[Extracted records]
-----

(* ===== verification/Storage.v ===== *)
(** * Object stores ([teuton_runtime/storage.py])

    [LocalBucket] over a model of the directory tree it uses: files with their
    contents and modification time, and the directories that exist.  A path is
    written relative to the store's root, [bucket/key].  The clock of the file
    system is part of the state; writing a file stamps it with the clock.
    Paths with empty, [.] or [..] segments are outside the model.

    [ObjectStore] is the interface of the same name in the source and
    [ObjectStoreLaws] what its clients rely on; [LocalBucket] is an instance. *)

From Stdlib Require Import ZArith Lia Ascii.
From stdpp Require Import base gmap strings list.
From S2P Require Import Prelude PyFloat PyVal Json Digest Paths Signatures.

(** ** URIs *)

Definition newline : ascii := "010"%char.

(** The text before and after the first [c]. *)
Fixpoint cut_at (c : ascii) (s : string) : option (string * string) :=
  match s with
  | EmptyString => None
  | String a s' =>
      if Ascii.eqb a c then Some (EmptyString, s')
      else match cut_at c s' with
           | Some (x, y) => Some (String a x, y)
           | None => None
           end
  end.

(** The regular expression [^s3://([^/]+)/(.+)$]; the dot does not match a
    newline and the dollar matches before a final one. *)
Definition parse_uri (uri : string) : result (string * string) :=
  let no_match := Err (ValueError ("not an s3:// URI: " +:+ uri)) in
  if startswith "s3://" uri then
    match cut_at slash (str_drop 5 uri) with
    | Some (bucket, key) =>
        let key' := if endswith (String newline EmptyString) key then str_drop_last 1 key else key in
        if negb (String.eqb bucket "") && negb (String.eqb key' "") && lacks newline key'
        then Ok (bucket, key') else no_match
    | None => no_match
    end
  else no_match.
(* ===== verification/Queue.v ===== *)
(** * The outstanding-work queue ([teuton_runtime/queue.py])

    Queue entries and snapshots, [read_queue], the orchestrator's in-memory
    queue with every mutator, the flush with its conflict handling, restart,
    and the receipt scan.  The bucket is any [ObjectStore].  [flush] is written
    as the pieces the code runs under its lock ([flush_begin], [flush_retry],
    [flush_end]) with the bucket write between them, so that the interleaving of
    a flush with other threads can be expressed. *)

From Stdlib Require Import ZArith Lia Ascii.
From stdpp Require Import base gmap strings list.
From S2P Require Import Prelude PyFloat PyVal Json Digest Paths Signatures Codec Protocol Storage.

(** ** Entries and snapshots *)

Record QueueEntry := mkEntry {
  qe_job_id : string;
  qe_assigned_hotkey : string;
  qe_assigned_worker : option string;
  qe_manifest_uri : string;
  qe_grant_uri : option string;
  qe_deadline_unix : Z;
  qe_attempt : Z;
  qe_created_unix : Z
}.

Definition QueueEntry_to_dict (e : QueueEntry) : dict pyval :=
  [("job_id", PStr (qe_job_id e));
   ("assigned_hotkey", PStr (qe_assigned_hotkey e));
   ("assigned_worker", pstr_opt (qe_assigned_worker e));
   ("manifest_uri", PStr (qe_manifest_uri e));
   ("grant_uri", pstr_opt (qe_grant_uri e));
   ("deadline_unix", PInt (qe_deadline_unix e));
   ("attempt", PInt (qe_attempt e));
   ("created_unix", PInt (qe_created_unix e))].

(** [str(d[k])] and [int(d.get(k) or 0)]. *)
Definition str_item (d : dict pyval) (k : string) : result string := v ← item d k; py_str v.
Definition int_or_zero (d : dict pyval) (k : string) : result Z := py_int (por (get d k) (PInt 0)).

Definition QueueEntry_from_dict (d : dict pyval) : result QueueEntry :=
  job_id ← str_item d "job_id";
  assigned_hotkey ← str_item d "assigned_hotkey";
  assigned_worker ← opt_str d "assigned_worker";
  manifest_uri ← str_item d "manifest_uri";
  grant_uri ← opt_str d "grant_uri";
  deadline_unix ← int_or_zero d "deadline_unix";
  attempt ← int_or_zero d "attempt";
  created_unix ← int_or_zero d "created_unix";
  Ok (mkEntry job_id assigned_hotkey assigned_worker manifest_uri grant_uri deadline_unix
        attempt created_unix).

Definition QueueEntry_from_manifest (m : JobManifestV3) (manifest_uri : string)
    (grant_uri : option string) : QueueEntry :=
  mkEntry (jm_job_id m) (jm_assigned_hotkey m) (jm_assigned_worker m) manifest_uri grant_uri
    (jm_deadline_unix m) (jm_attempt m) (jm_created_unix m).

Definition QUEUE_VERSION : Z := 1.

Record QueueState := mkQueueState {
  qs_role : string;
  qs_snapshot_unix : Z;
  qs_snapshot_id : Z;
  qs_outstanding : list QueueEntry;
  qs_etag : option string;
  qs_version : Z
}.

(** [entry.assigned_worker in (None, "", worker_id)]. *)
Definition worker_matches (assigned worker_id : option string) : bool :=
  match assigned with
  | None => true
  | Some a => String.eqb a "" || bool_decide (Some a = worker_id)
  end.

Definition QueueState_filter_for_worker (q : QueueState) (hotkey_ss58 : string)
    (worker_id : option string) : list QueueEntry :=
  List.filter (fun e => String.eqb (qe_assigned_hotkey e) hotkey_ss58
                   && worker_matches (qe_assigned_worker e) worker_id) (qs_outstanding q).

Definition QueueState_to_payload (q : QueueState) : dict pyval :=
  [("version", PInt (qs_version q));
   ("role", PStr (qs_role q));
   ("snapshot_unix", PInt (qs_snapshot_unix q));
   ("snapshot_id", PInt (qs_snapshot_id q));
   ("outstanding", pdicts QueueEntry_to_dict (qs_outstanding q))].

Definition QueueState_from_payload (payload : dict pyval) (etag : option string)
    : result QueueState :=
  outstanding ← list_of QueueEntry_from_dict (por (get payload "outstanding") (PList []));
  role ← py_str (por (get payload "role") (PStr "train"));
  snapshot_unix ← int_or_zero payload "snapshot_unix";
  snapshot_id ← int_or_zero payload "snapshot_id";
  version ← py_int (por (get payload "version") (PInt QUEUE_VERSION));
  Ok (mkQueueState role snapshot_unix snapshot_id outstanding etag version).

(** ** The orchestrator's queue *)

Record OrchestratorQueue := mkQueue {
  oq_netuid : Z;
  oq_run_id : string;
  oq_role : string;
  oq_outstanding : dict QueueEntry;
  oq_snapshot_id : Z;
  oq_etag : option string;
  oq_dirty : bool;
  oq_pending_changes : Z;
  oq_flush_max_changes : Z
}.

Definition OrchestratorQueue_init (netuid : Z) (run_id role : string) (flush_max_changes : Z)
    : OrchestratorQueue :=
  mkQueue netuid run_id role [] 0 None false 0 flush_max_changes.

-----

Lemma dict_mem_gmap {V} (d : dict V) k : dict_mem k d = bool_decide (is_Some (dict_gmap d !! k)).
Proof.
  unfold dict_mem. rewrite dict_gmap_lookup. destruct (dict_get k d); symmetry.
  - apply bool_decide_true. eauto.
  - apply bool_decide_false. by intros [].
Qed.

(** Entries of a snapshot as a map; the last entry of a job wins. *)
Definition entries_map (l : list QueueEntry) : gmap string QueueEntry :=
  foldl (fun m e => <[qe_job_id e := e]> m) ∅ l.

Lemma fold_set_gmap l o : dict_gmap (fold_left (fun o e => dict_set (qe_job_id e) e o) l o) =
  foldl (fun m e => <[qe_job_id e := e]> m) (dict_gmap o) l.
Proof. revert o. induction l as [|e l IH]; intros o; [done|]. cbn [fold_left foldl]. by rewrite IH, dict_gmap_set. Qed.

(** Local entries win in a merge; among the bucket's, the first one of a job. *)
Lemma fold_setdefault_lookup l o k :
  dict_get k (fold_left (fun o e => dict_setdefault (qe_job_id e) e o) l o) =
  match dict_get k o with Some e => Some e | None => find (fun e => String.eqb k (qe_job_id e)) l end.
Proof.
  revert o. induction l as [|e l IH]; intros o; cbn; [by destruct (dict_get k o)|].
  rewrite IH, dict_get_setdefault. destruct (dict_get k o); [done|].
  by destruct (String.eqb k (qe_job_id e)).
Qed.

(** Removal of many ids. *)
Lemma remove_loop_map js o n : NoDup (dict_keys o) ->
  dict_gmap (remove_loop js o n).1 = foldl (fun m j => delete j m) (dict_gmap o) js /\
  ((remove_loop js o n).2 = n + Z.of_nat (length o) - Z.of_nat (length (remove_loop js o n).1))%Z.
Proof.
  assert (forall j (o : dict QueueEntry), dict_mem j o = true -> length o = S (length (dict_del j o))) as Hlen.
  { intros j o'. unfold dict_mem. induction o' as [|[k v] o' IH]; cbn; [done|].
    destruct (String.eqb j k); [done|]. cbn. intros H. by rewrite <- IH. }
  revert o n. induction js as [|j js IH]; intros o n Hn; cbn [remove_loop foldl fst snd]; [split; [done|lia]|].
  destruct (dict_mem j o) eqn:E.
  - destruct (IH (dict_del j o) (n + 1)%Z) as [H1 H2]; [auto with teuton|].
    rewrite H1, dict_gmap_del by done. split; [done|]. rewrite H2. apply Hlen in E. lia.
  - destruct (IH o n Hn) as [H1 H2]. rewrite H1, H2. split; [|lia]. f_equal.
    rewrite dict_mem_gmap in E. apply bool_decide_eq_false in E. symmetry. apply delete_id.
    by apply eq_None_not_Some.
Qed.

-----

> [WORK REQUEST]: Among the entries above, the lines between the ones containing "(grant_uri : option" and "PInt (qs_snapshot_unix q));", inclusive, are to be transcribed exactly. No other line is to be given.

> [OUTPUT FOR THIS TASK]:
    (grant_uri : option string) : QueueEntry :=
  mkEntry (jm_job_id m) (jm_assigned_hotkey m) (jm_assigned_worker m) manifest_uri grant_uri
    (jm_deadline_unix m) (jm_attempt m) (jm_created_unix m).

Definition QUEUE_VERSION : Z := 1.

Record QueueState := mkQueueState {
  qs_role : string;
  qs_snapshot_unix : Z;
  qs_snapshot_id : Z;
  qs_outstanding : list QueueEntry;
  qs_etag : option string;
  qs_version : Z
}.

(** [entry.assigned_worker in (None, "", worker_id)]. *)
Definition worker_matches (assigned worker_id : option string) : bool :=
  match assigned with
  | None => true
  | Some a => String.eqb a "" || bool_decide (Some a = worker_id)
  end.

Definition QueueState_filter_for_worker (q : QueueState) (hotkey_ss58 : string)
    (worker_id : option string) : list QueueEntry :=
  List.filter (fun e => String.eqb (qe_assigned_hotkey e) hotkey_ss58
                   && worker_matches (qe_assigned_worker e) worker_id) (qs_outstanding q).

Definition QueueState_to_payload (q : QueueState) : dict pyval :=
  [("version", PInt (qs_version q));
   ("role", PStr (qs_role q));
   ("snapshot_unix", PInt (qs_snapshot_unix q));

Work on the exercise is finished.